[Records excerpted from a collection]

◆ ◆ ◆ ◆

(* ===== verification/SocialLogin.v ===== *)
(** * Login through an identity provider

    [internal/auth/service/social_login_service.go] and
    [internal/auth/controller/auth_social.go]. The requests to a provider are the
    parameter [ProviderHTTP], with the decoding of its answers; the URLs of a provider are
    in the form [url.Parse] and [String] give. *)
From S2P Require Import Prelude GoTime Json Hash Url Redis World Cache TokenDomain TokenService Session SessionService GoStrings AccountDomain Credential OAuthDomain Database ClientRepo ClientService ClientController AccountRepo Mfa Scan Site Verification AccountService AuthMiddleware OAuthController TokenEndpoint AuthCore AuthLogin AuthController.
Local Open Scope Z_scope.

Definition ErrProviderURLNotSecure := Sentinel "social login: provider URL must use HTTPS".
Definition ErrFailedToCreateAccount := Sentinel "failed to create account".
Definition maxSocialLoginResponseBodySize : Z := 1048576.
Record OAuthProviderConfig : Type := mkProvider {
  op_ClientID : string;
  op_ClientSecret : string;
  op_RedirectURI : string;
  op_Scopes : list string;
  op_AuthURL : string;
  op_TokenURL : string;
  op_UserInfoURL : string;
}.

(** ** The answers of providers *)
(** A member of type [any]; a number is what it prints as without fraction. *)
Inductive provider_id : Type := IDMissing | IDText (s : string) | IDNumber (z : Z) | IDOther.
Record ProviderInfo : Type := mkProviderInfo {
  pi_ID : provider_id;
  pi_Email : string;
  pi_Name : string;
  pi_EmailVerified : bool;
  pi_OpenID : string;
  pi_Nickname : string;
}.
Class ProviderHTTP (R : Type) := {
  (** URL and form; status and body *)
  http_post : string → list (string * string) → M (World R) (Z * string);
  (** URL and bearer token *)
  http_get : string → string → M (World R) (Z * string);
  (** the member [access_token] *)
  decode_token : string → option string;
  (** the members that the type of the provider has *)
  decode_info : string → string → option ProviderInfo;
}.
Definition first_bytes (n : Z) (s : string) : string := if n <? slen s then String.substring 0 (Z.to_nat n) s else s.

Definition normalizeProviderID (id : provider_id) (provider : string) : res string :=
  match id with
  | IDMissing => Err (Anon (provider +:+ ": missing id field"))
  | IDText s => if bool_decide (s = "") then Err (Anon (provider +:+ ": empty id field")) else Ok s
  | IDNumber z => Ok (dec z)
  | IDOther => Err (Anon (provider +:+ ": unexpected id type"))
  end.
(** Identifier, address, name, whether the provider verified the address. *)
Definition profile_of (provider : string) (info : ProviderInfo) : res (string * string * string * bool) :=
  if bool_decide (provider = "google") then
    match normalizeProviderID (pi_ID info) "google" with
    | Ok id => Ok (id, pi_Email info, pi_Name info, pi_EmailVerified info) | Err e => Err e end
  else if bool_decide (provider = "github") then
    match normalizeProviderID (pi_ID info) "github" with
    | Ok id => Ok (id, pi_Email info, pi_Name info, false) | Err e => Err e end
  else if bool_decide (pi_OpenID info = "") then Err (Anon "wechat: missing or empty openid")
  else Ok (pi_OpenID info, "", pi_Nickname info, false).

◆ ◆ ◆ ◆

> Work required
Which of the lines in the data hold the string "World"? Report each of them by copying it.

> Result
From S2P Require Import Prelude GoTime Json Hash Url Redis World Cache TokenDomain TokenService Session SessionService GoStrings AccountDomain Credential OAuthDomain Database ClientRepo ClientService ClientController AccountRepo Mfa Scan Site Verification AccountService AuthMiddleware OAuthController TokenEndpoint AuthCore AuthLogin AuthController.
  http_post : string → list (string * string) → M (World R) (Z * string);
  http_get : string → string → M (World R) (Z * string);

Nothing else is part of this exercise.